Oh I know the feeling,,,,,,,Never fails the minute I get comfortable and pick up my knitting someone in the household requires the homing device in my uterus to find something....... :?


----------



## Joycie48 (May 17, 2011)

Thanks for sharing.


----------



## SAMkewel (Mar 5, 2011)

MomBeezzzz said:


> Oh I know the feeling,,,,,,,Never fails the minute I get comfortable and pick up my knitting someone in the household requires the homing device in my uterus to find something....... :?


:~DDD!


----------



## retirednelda (May 8, 2012)

I don`t see any difference in the stitch myself, looks like you just use knitting needles to do it instead of a needle, I was hoping for an easier join.. I have to sit by myself and follow written instructions one step at a time to do my toes on socks, I can`t seem to remember the steps in the correct order otherwise


----------



## SAMkewel (Mar 5, 2011)

MomBeezzzz said:


> Oh I know the feeling,,,,,,,Never fails the minute I get comfortable and pick up my knitting someone in the household requires the homing device in my uterus to find something....... :?


And a day later, I'm still laughing over this one. I've always wondered why everyone comes to me to find whatever, and I always find it--perfect explanation!


----------



## Mrs.Mac (Aug 29, 2012)

The first time I used the Kitchener Stitch to finish a sock, it was a bit difficult to remember the sequence. I was tested in High School, many years ago, for my IQ score, and was fairly proud that it was in the high range. Ever since I have believed that I have enough "smarts" to follow simple instructions. I mean, really! For 8 to 12 stitches? Not exactly like trigonometry, is it? At one time I was baffled by learning to type by touch. (no letters on the old manual typewriters in my high school.) I mastered that enough to pass the one semester course.

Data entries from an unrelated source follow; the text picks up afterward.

Lemma map_inorder_insert i x (l : list node) : map inorder (<[i := x]> l) = <[i := inorder x]> (map inorder l).
Proof. apply (list_fmap_insert inorder). Qed.

Lemma interleave_join a b m d e :
  length a = S (length b) -> interleave (a ++ d) (b ++ m :: e) = interleave a b ++ m :: interleave d e.
Proof.
  revert a. induction b as [|y b IH]; intros [|x a] Hlen; try done; cbn in *.
  - by destruct a.
  - rewrite IH by lia. by rewrite <- app_assoc.
Qed.

(** The two halves and the median of a full node. *)
Lemma split_halves t h full :
  1 <= t -> shape t (t - 1) h full -> length (entries full) = 2 * t - 1 ->
  exists median,
    let l := Node (leaf full) (take (t - 1) (entries full)) (if leaf full then children full else take (t - 1 + 1) (children full)) in
    let r := Node (leaf full) (drop (t - 1 + 1) (entries full)) (if leaf full then [] else drop (t - 1 + 1) (children full)) in
    entries full !! (t - 1) = Some median /\ (leaf full = true \/ t - 1 + 1 <= length (children full)) /\
    shape t (t - 1) h l /\ shape t (t - 1) h r /\
    length (entries l) = t - 1 /\ length (entries r) = t - 1 /\ inorder full = inorder l ++ median :: inorder r.
Proof.
  intros Ht Hsh Hlen. destruct (lookup_lt_is_Some_2 (entries full) (t - 1) ltac:(lia)) as [median Hm].
  exists median. cbv zeta. assert (length (take (t - 1) (entries full)) = t - 1) as Hl by (rewrite length_take; lia).
  assert (length (drop (t - 1 + 1) (entries full)) = t - 1) as Hr by (rewrite length_drop; lia).
  pose proof (take_drop_middle _ _ _ Hm) as Hmid. replace (S (t - 1)) with (t - 1 + 1) in Hmid by lia.
  inv Hsh; cbn [leaf entries children inorder] in *.
  - split_and!; [done|by left|by constructor; lia|by constructor; lia|done|done|by symmetry].
  - split_and!; [done|by right; lia|..|done|done|].
    + constructor; [lia|rewrite length_take; lia|by apply Forall_take].
    + constructor; [lia|rewrite length_drop; lia|by apply Forall_drop].
    + rewrite <- Hmid at 1. rewrite <- (take_drop (t - 1 + 1) cs) at 1. rewrite map_app.
      apply interleave_join. rewrite length_map, length_take. lia.
Qed.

I am posting this because it is surprising to me that so many knitters can follow a long, involved pattern for making beautiful lacy shawls, but still be put off by the Kitchener Stitch. 
Just saying. 
Question: Is learning to use a long circular needle to make two socks at a time from toe up, easier than mastering the sequence of stitches with about 18 inches of yarn over 8 to 12 stitches at the toe of a sock with a large, easy to hold tapestry needle?

I agree with retirednelda, who shows better than I can that "brevity is the soul of wit." But is it NECESSARY to remember the sequence when the directions are clearly printed? And the sequence is perfectly logical, fitting into the stitch pattern of the sock being finished.

?


retirednelda said:


> I don`t see any difference in the stitch myself, looks like you just use knitting needles to do it instead of a needle, I was hoping for an easier join.. I have to sit by myself and follow written instructions one step at a time to do my toes on socks, I can`t seem to remember the steps in the correct order otherwise


----------



## MomBeezzzz (Jan 17, 2013)

SAMkewel said:


> And a day later, I'm still laughing over this one. I've always wondered why everyone comes to me to find whatever, and I always find it--perfect explanation!

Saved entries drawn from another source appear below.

Lemma can_lead_spec d reachable :
  decider_wf d ->
  exists b, QuorumDecider_CanLeadPrimary d reachable = Some b /\
  (b = true <-> qd_localID d ∈ reachable /\
    (size (qd_memberOf d) < 2 * size (in_reach d reachable) \/
     (size (qd_memberOf d) = 2 * size (in_reach d reachable) /\ exists a, anchor d = Some a /\ a ∈ reachable))).
Proof.
  intros Hwf. unfold QuorumDecider_CanLeadPrimary, QuorumDecider_Decide. rewrite count_reachable_spec by apply size_empty.
  cbv zeta. fold (in_reach d reachable). assert (in_reach d reachable ∪ ∅ = in_reach d reachable) as -> by set_solver.
  cbn [orb]. unfold QuorumDecider_Quorum. rewrite (members_length d Hwf). set (n := size (qd_memberOf d)).
  set (c := size (in_reach d reachable)). case_bool_decide as Hself; cbn [negb]; [|by eexists; split; [done|]; naive_solver].
  destruct (tiebreakWins_spec d reachable Hwf) as (b & Hb & Hwin). set (win := exists a, _) in *.
  pose proof (Nat.div_mod_eq n 2). pose proof (Nat.mod_upper_bound n 2).
  destruct (decide (n `div` 2 + 1 <= c)) as [Hmaj|Hmaj].
  { eexists. split; [done|]. cbn. split; [|done]. intros _. split; [done|]. left. lia. }
  destruct (decide (n `mod` 2 = 0 /\ c = n `div` 2)) as [[Heven Hhalf]|Hno].
  - rewrite Hb. exists b. split; [by destruct b|]. rewrite Hwin. split; [intros Hw; split; [done|right; split; [lia|done]]|].
    intros [_ [?|[_ ?]]]; [lia|done].
  - eexists. split; [done|]. cbn. split; [done|]. intros [_ [?|[? _]]]; exfalso; [lia|]. apply Hno.
    rewrite Nat.Div0.mod_eq. lia.
Qed.

(** Nodes of one cluster agree on the members and on the tiebreak. *)
Definition same_cluster (a b : VotingConfig) : Prop :=
  list_to_set (cfg_Members a) =@{gset string} list_to_set (cfg_Members b) /\
  cfg_Tiebreak a = cfg_Tiebreak b /\ cfg_WitnessID a = cfg_WitnessID b.

Section cluster.
Context (cfgA cfgB : VotingConfig) (dA dB : QuorumDecider).
Context (HA : NewQuorumDecider cfgA = inr dA) (HB : NewQuorumDecider cfgB = inr dB) (Hsame : same_cluster cfgA cfgB).

Lemma same_members : qd_memberOf dA = list_to_set (cfg_Members cfgA) /\ qd_memberOf dB = qd_memberOf dA.
Proof using All.
  apply NewQuorumDecider_members in HA as (-> & _), HB as (-> & _). destruct Hsame as (Hm & _). by rewrite Hm.
Qed.

Lemma same_anchor : anchor dB = anchor dA.
Proof using All.
  pose proof (wf_members dA (NewQuorumDecider_wf _ _ HA)) as Ha. pose proof (wf_members dB (NewQuorumDecider_wf _ _ HB)) as Hb.
  destruct same_members as [_ Hm]. rewrite Hm, <- Ha in Hb. unfold anchor. rewrite Hb.
  apply NewQuorumDecider_members in HA as (_ & _ & -> & ->), HB as (_ & _ & -> & ->).
  destruct Hsame as (_ & -> & ->). done.
Qed.

(** Views that miss each other cannot both hold half of the cluster twice over. *)
Lemma disjoint_views ra rb :
  (forall m, m ∈ cfg_Members cfgA -> m ∈ ra -> m ∉ rb) ->
  size (in_reach dA ra) + size (in_reach dB rb) <= size (qd_memberOf dA).
Proof using All.
  intros Hdis. destruct same_members as [Hm HmB]. unfold in_reach. rewrite HmB.
  rewrite <- size_union by set_solver. apply subseteq_size. set_solver.
Qed.
End cluster.

(** C7: no split brain.  Take any two nodes of one cluster (same members and
    tiebreak) with whatever views of who is reachable.  If both may lead the primary,
    some member is in both views: two sides that cannot see each other never both
    lead, in any mode and for any number of partitions. *)
Theorem voting_no_split_brain cfgA cfgB dA dB ra rb :
  NewQuorumDecider cfgA = inr dA -> NewQuorumDecider cfgB = inr dB -> same_cluster cfgA cfgB ->
  QuorumDecider_CanLeadPrimary dA ra = Some true -> QuorumDecider_CanLeadPrimary dB rb = Some true ->
  exists m, m ∈ cfg_Members cfgA /\ m ∈ ra /\ m ∈ rb.
Proof.
  intros HA HB Hsame Ha Hb.
  destruct (decide (Exists (fun m => m ∈ ra /\ m ∈ rb) (cfg_Members cfgA))) as [(m & ? & ?)%Exists_exists|Hno]; [by exists m|exfalso].
  assert (forall m, m ∈ cfg_Members cfgA -> m ∈ ra -> m ∉ rb) as Hdis.
  { intros m Hm Hma Hmb. apply Hno, Exists_exists. by exists m. }
  pose proof (disjoint_views _ _ _ _ HA HB Hsame ra rb Hdis) as Hsize.
  destruct (same_members _ _ _ _ HA HB Hsame) as [HmA HmB]. pose proof (same_anchor _ _ _ _ HA HB Hsame) as Hanchor.
  pose proof (NewQuorumDecider_wf _ _ HA) as HwfA. pose proof (NewQuorumDecider_wf _ _ HB) as HwfB.
  destruct (can_lead_spec dA ra HwfA) as (b & Hb1 & Hb2). rewrite Ha in Hb1. injection Hb1 as <-.
  destruct (can_lead_spec dB rb HwfB) as (b' & Hb1' & Hb2'). rewrite Hb in Hb1'. injection Hb1' as <-.
  destruct (proj1 Hb2 eq_refl) as [_ HleadA]. destruct (proj1 Hb2' eq_refl) as [_ HleadB]. rewrite HmB in HleadB.
  destruct HleadA as [?|(? & a & Haa & Hara)], HleadB as [?|(? & a' & Haa' & Harb)]; try lia.
  rewrite Hanchor in Haa'. simplify_eq. apply (Hdis a); [|done..].
  apply (anchor_member dA a HwfA) in Haa. rewrite HmA in Haa. set_solver.
Qed.

(** Exactly one side survives a two-way split.  When the members split into two
    disjoint sides and each side sees itself, then with a tiebreak configured (or
    sides of different size) every node of one side may lead and no node of the other
    may: an even split never stops the whole cluster. *)
Theorem voting_one_side_leads cfgA cfgB dA dB sideA sideB :
  NewQuorumDecider cfgA = inr dA -> NewQuorumDecider cfgB = inr dB -> same_cluster cfgA cfgB ->
  list_to_set sideA ∪ list_to_set sideB =@{gset string} list_to_set (cfg_Members cfgA) ->
  (forall m, m ∈ sideA -> m ∉ sideB) -> cfg_LocalID cfgA ∈ sideA -> cfg_LocalID cfgB ∈ sideB ->
  (cfg_Tiebreak cfgA <> TiebreakNone \/
   size (list_to_set sideA : gset string) <> size (list_to_set sideB : gset string)) ->
  exists b, QuorumDecider_CanLeadPrimary dA sideA = Some b /\ QuorumDecider_CanLeadPrimary dB sideB = Some (negb b).
Proof.
  intros HA HB Hsame Hcover Hdis HlocA HlocB Hmode.
  destruct (same_members _ _ _ _ HA HB Hsame) as [HmA HmB]. pose proof (same_anchor _ _ _ _ HA HB Hsame) as Hanchor.
  pose proof (NewQuorumDecider_wf _ _ HA) as HwfA. pose proof (NewQuorumDecider_wf _ _ HB) as HwfB.
  destruct (NewQuorumDecider_members _ _ HA) as (_ & HidA & HtbA & _), (NewQuorumDecider_members _ _ HB) as (_ & HidB & _ & _).
  destruct (can_lead_spec dA sideA HwfA) as (b & -> & Hb). destruct (can_lead_spec dB sideB HwfB) as (b' & -> & Hb').
  assert (in_reach dA sideA = list_to_set sideA) as HrA by (unfold in_reach; set_solver).
  assert (in_reach dB sideB = list_to_set sideB) as HrB by (unfold in_reach; set_solver).
  rewrite HrA, HidA in Hb. rewrite HrB, HidB, HmB, Hanchor in Hb'. 
  assert (size (qd_memberOf dA) = size (list_to_set sideA : gset string) + size (list_to_set sideB : gset string)) as Hn
    by (rewrite HmA, <- Hcover; apply size_union; set_solver).
  set (na := size (list_to_set sideA)) in *. set (nb := size (list_to_set sideB)) in *.
  exists b. split; [done|]. f_equal. destruct (decide (na = nb)) as [Heq|Hne].
  - destruct Hmode as [Hmode|]; [|done]. 
    destruct (anchor_is_Some dA HwfA) as [a Ha]; [congruence|].
    assert (a ∈ sideA \/ a ∈ sideB) as Hside.
    { pose proof (anchor_member dA a HwfA Ha) as Hm. rewrite HmA, <- Hcover in Hm. set_solver. }
    assert (forall side : list string, (exists a0, anchor dA = Some a0 /\ a0 ∈ side) <-> a ∈ side) as Hw by naive_solver.
    rewrite Hw in Hb, Hb'. destruct Hside as [Hs|Hs].
    + assert (b = true) as -> by (apply Hb; split; [done|]; right; split; [lia|done]).
      destruct b'; [|done]. destruct (proj1 Hb' eq_refl) as [_ [?|[_ ?]]]; [lia|]. by destruct (Hdis a).
    + assert (b' = true) as -> by (apply Hb'; split; [done|]; right; split; [lia|done]).
      destruct b; [|done]. destruct (proj1 Hb eq_refl) as [_ [?|[_ ?]]]; [lia|]. by destruct (Hdis a).
  - destruct (decide (nb < na)).
    + assert (b = true) as -> by (apply Hb; split; [done|]; left; lia). destruct b'; [|done]. destruct (proj1 Hb' eq_refl) as [_ [?|[? _]]]; lia.
    + assert (b' = true) as -> by (apply Hb'; split; [done|]; left; lia). destruct b; [|done]. destruct (proj1 Hb eq_refl) as [_ [?|[? _]]]; lia.
Qed.
Lemma candidate_victims_elem order job id v :
  v ∈ candidate_victims order job id <-> v ∈ order /\ pm_Priority v < job_Priority job /\ pm_NodeID v = id.
Proof. unfold candidate_victims. rewrite stable_by_priority_perm, list_elem_of_filter. tauto. Qed.

Lemma candidate_victims_NoDup order job id : NoDup order -> NoDup (candidate_victims order job id).
Proof. intros Hn. unfold candidate_victims. rewrite stable_by_priority_perm. by apply NoDup_filter. Qed.

(** The loop reclaims a prefix of the candidates, all of them if nothing less makes the job fit. *)
Lemma reclaim_spec ps job sim chosen cands :
  exists k, reclaim ps job sim chosen cands = (reclaimed sim (take k cands), chosen ++ take k cands) /\
    (runFilters ps job (reclaimed sim (take k cands)) = true \/ take k cands = cands).
Proof.
  revert sim chosen. induction cands as [|v cands IH]; intros sim chosen; cbn [reclaim].
  { exists 0%nat. cbn. rewrite app_nil_r. split; [done|by right]. }
  destruct (runFilters ps job sim) eqn:Hf.
  { exists 0%nat. cbn. rewrite app_nil_r. split; [done|by left]. }
  destruct (IH (credit (pm_Resources v) sim) (chosen ++ [v])) as (k & Heq & Hk). exists (S k). cbn. rewrite Heq, <- app_assoc.
  split; [done|]. destruct Hk as [Hk|Hk]; [by left|right; by f_equal].
Qed.

(** A plan that works: a prefix of a node's candidates whose reclaim makes the job fit. *)
Definition good_plan (ps : list Plugin) (order : list Placement) (job : Job) (ns : gmap string Node) (plan : string * list Placement) : Prop :=
  exists node k, ns !! plan.1 = Some node /\ plan.2 = take k (candidate_victims order job plan.1) /\
    runFilters ps job (reclaimed node plan.2) = true.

Snicker,,,you know it's true..
Now Mine is so finely tuned that, It just requires me to simply put aside my knitting and arise, and I hear, "Oh I found it!"


----------



## SAMkewel (Mar 5, 2011)

MomBeezzzz said:


> Snicker,,,you know it's true..
> Now Mine is so finely tuned that, It just requires me to simply put aside my knitting and arise, and I hear, "Oh I found it!"


I'll have to work on fine tuning. It saves a lot of steps, eh?


----------



## barcar (Jun 16, 2011)

Thanks for the link. When I do kitchner stitch, I decrease a stitch on the end of each needle (by putting one over the top of the other) to avoid dog ears and to have four less stitches to sew together.


----------



## MomBeezzzz (Jan 17, 2013)

SAMkewel said:


> I'll have to work on fine tuning. It saves a lot of steps, eh?


Except when I am deep concentration in the midst of the kitchener mantra,,hahaha


----------



## MomBeezzzz (Jan 17, 2013)

barcar said:


> Thanks for the link. When I do kitchner stitch, I decrease a stitch on the end of each needle (by putting one over the top of the other) to avoid dog ears and to have four less stitches to sew together.


Now that is a great tip!!!, thanks so much for sharing.


----------